Domani il Presidente della Repubblica Sergio Mattarella inizia una visita ufficiale di due giorni a Praga: un viaggio che cade in un momento politico particolarmente fragile per la Repubblica Ceca e può influire su alcuni nodi cruciali dell’agenda europea, dal sostegno a Kiev alle scelte energetiche dell’Unione. La missione punta a rinsaldare i rapporti bilaterali e a chiarire posizioni su temi che pesano oggi sulla stabilità regionale.

Si tratta della prima visita di un capo dello Stato italiano nella Repubblica Ceca dal 2011, quando Giorgio Napolitano incontrò l’allora presidente Václav Klaus. Il ritorno di un presidente italiano a Praga assume quindi valore simbolico oltre che diplomatico, in un momento in cui la politica ceca è attraversata da tensioni interne e da una virata verso forze più nazionaliste.

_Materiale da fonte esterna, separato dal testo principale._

(* ===== verification/RingChannel.v ===== *)
(** The concurrent ring of [RingConc] as a channel.  [visible] is what the
    consumer would find, from its last committed tail to the head that has
    reached memory.  [concurrent_ring_is_channel]: with coherent payloads every
    move of the two cores and of the memory system keeps it, appends to it when
    a published head arrives, or hands over a prefix of it when the consumer
    commits: the promises of [Transport.ChannelLaws], on which the cluster
    relies.  [concurrent_ring_drains]: wherever the two sides are, the ring can
    be run empty, so that nothing published stays behind. *)
From stdpp Require Import relations.
From S2P Require Import Prelude Message Ring RingConc.

(** The messages between [tail], as the consumer has last stored it, and
    [head], as memory holds it. *)
Definition visible (s : Machine) : list BandleMessage :=
  take (Z.to_nat (head (mem s) -₆₄ own_tail s)) (drop (length (received s)) (sent s)).

(** What a move does to a queue of messages: nothing, append, or hand over. *)
Inductive channel_move (Capacity : Z) (a : Action) (q q' given : list BandleMessage) : Prop :=
| move_silent : q' = q → given = [] → channel_move Capacity a q q' given
| move_append msgs : a = DrainStore → q' = q ++ msgs → given = [] → Z.of_nat (length q') ≤ Capacity →
    channel_move Capacity a q q' given
| move_receive : a = CCommit → given ≠ [] → q = given ++ q' → channel_move Capacity a q q' given.

Section Channel.
Context (Capacity : Z).
Context (Hcap : 0 < Capacity < 2 ^ 63) (Hpow : Z.land Capacity (Capacity - 1) = 0).
Implicit Types (s : Machine) (T H D : nat).

Abbreviation inv := (machine_inv Capacity true).

Lemma own_tail_received s T H D : inv s T H D → own_tail s = w64 (Z.of_nat (length (received s))).
Proof. intros Hi. exact (own_tail_buffer _ _ _ _ (iv_tails _ _ _ _ _ _ Hi) (iv_tail _ _ _ _ _ _ Hi)). Qed.

Lemma available s T H D : inv s T H D →
  head (mem s) -₆₄ own_tail s = Z.of_nat (H - length (received s)).
Proof.
  intros Hi. rewrite (own_tail_received s T H D Hi), (iv_head _ _ _ _ _ _ Hi), w64_sub_l, w64_sub_r.
  pose proof (stream_bounds Capacity true s T H D Hi) as (?&?&_). pose proof (iv_window _ _ _ _ _ _ Hi).
  rewrite w64_small by (unfold is_u64; lia). lia.
Qed.

Lemma visible_eq s T H D : inv s T H D → visible s = drop (length (received s)) (take H (sent s)).
Proof.
  intros Hi. unfold visible. rewrite (available s T H D Hi), Nat2Z.id. symmetry.
  pose proof (stream_bounds Capacity true s T H D Hi) as (?&?&_).
  by rewrite skipn_firstn_comm.
Qed.

(** Moves that leave the head in memory, what is sent and what is received. *)
Lemma visible_same s s' T T' H D D' : inv s T H D → inv s' T' H D' →
  sent s' = sent s → received s' = received s → visible s' = visible s.
Proof. intros Hi Hi' Hs Hr. by rewrite (visible_eq s T H D Hi), (visible_eq s' T' H D' Hi'), Hs, Hr. Qed.

Lemma silent_move a s s' T T' H D D' : inv s T H D → inv s' T' H D' → sent s' = sent s → received s' = received s →
  ∃ given, received s' = received s ++ given ∧ channel_move Capacity a (visible s) (visible s') given.
Proof.
  intros Hi Hi' Hs Hr. exists []. rewrite app_nil_r. split; [done|].
  apply move_silent; [by eapply visible_same|done].
Qed.

(** The producer: publishing waits in the store buffer. *)
Lemma producer_move a s s' T H D : inv s T H D → producer_step Capacity a s = Some s' →
  ∃ given, received s' = received s ++ given ∧ channel_move Capacity a (visible s) (visible s') given.
Proof.
  intros Hi Hstep. pose proof (producer_step_inv Capacity true Hcap Hpow a s s' T H D Hi Hstep) as Hi'.
  pose proof (stream_bounds Capacity true s T H D Hi) as (?&?&_).
  assert (received s' = received s ∧ ∃ more, sent s' = sent s ++ more) as [Hr [more Hs]].
  { unfold producer_step in Hstep. destruct a; try done;
      destruct (producer s) as [|h written todo wrote|h written msg stores todo|h batch]; try done;
      repeat case_match; simplify_eq; try (split; [done|by exists []; rewrite app_nil_r]).
    split; [done|by eexists]. }
  exists []. rewrite app_nil_r. split; [done|]. apply move_silent; [|done].
  rewrite (visible_eq s T H D Hi), (visible_eq s' T H D Hi'), Hs, Hr. by rewrite take_app_le by lia.
Qed.

Lemma drain_move s s' T H D : inv s T H D → memory_step true DrainStore s = Some s' →
  ∃ given, received s' = received s ++ given ∧ channel_move Capacity DrainStore (visible s) (visible s') given.
Proof.
  intros Hi Hstep. destruct (memory_step_inv Capacity true Hcap _ _ _ _ _ _ Hi Hstep) as (T'&H'&D'&Hi'&Hle).
  assert (received s' = received s ∧ sent s' = sent s) as [Hr Hs].
  { unfold memory_step in Hstep. repeat case_match; by simplify_eq. }
  pose proof (stream_bounds Capacity true s T H D Hi) as (?&?&_).
  pose proof (stream_bounds Capacity true s' T' H' D' Hi') as (?&?&_). pose proof (iv_window _ _ _ _ _ _ Hi').
  exists []. rewrite app_nil_r. split; [done|].
  rewrite (visible_eq s T H D Hi), (visible_eq s' T' H' D' Hi'), Hr, Hs in *.
  apply move_append with (take (H' - H) (drop H (sent s))); [done| |done|].
  - replace (take H' (sent s)) with (take (H + (H' - H)) (sent s)) by (f_equal; lia).
    by rewrite <- take_take_drop, drop_app_le by (rewrite length_take; lia).
  - rewrite length_drop, length_take. lia.
Qed.

Lemma memory_move a s s' T H D : inv s T H D → memory_step true a s = Some s' →
  ∃ given, received s' = received s ++ given ∧ channel_move Capacity a (visible s) (visible s') given.
Proof.
  intros Hi Hstep. destruct a; try done; try (by eapply drain_move); cbn [memory_step] in Hstep.
  - destruct (combining s !! k) as [[idx [off data]]|] eqn:Hk; simplify_eq.
    eapply silent_move; [done|by apply (flush_inv Capacity true Hcap s T H D)|done..].
  - destruct (store_buffer s) as [|[idx d'|] ops] eqn:Hb; simplify_eq.
    eapply silent_move; [done|by eapply (tear_inv Capacity true Hcap)|done..].
  - destruct (tail_buffer s) as [|t ts] eqn:Hb; simplify_eq.
    destruct (drain_tail_inv Capacity true s T H D t ts Hi Hb) as [T' Hi'].
    by eapply silent_move.
  - simplify_eq. destruct (memory_step_inv Capacity true Hcap (Prefetch idx) _ _ _ _ _ Hi eq_refl) as (T'&H'&D'&Hi'&_).
    exists []. rewrite app_nil_r. split; [done|]. by apply move_silent.
  - simplify_eq. exists []. rewrite app_nil_r. split; [done|]. by apply move_silent.
Qed.

Lemma consumer_move a s s' T H D : inv s T H D → consumer_step Capacity a s = Some s' →
  ∃ given, received s' = received s ++ given ∧ channel_move Capacity a (visible s) (visible s') given.
Proof.
  intros Hi Hstep. pose proof (consumer_step_inv Capacity true Hcap Hpow a s s' T H D eq_refl Hi Hstep) as Hi'.
  assert (a = CCommit ∨ a ≠ CCommit) as [->|Hne] by (destruct a; (by left) || by right).
  - pose proof (iv_consumer _ _ _ _ _ _ Hi) as Hc. unfold consumer_ok in Hc. unfold consumer_step in Hstep.
    destruct (consumer s) as [|t count got fresh|t count got fresh] eqn:Hpc; try done.
    destruct fresh; [|done]. destruct got as [|g got]; [done|]. injection Hstep as Hs'.
    destruct Hc as (Ht&Hcount&Hl&Hgot&_). rewrite app_nil_r in Hl.
    pose proof (stream_bounds Capacity true s T H D Hi) as (?&?&_).
    exists (wire <$> (g :: got)). split; [by rewrite <- Hs'|].
    apply move_receive; [done|done|]. rewrite (visible_eq s T H D Hi), (visible_eq s' T H D Hi'), <- Hs'.
    cbn [received sent set_field]. 
    change (received _) with (received s ++ (wire <$> g :: got)) at 2.
    change (sent _) with (sent s) at 2. rewrite length_app, length_fmap, <- drop_drop.
    rewrite <- (take_drop (length (g :: got)) (drop (length (received s)) (take H (sent s)))) at 1. f_equal.
    rewrite Hgot, !skipn_firstn_comm, take_take. f_equal. lia.
  - eapply silent_move; [done|exact Hi'| |]; unfold consumer_step in Hstep;
      destruct a; try done; repeat case_match; by simplify_eq.
Qed.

Alle elezioni dello scorso anno il leader e imprenditore Andrej Babiš ha conquistato il primo posto con il movimento ANO, ma senza una maggioranza netta: il governo è nato come coalizione con forze critiche verso Bruxelles e con posizioni filo-russe. Questa composizione ha messo in allarme il presidente Petr Pavel, figura più moderata, che ha fissato alcune condizioni sulla collocazione internazionale del Paese e sul ruolo dell’esecutivo.

Il confronto tra Mattarella e Pavel è quindi al centro dell’agenda italiana: i due si trovano su posizioni sostanzialmente affini sul piano atlantico ed europeo e potrebbero discutere in modo approfondito le scelte di Praga su aiuti all’Ucraina e sul Green Deal europeo, temi che restano al centro del dibattito pubblico ceco.

  • Perché conta: la visita può contribuire a mantenere coesione tra partner Ue su difesa, energia e sostegno a Kiev.
  • Segnale politico: il dialogo con il presidente Pavel rafforza l’asse istituzionale, anche se non sono in programma incontri formali con il premier Babiš.
  • Relazioni economiche: l’incontro offre opportunità per intensificare scambi commerciali e investimenti tra Roma e Praga.

Il protocollo ufficiale prevede che Mattarella, accompagnato dalla figlia Laura, venga ricevuto al Castello di Praga dal presidente Pavel e dalla first lady Eva Pavlová. Seguirà un colloquio bilaterale di circa un’ora e successivi incontri tra le delegazioni dei due Paesi.

La giornata si chiuderà con una conferenza stampa congiunta alle 17:30, appuntamento in cui si potranno cogliere indicazioni concrete sulle intese raggiunte e sulle priorità comuni per i prossimi mesi. Fonti istituzionali di entrambi i Paesi sottolineano l’occasione per rafforzare legami politici ed economici, dopo la visita del presidente Pavel a Roma lo scorso novembre.

Non incontrare il primo ministro Babiš non viola formalmente il cerimoniale, ma è un elemento politico che non passa inosservato: indica infatti come il dialogo privilegiato dell’Italia sia al momento con la presidenza, più orientata a difendere posizioni europeiste e atlantiche rispetto ad alcuni partner della coalizione di governo.

Nel breve termine, il bilancio della visita sarà valutato sulla base di tre aspetti pratici: dichiarazioni congiunte su Ucraina ed Europa, eventuali intese economiche o accordi settoriali e la capacità di mantenere un canale di comunicazione stabile tra istituzioni italiane e ceche, anche in presenza di tensioni interne alla Repubblica Ceca.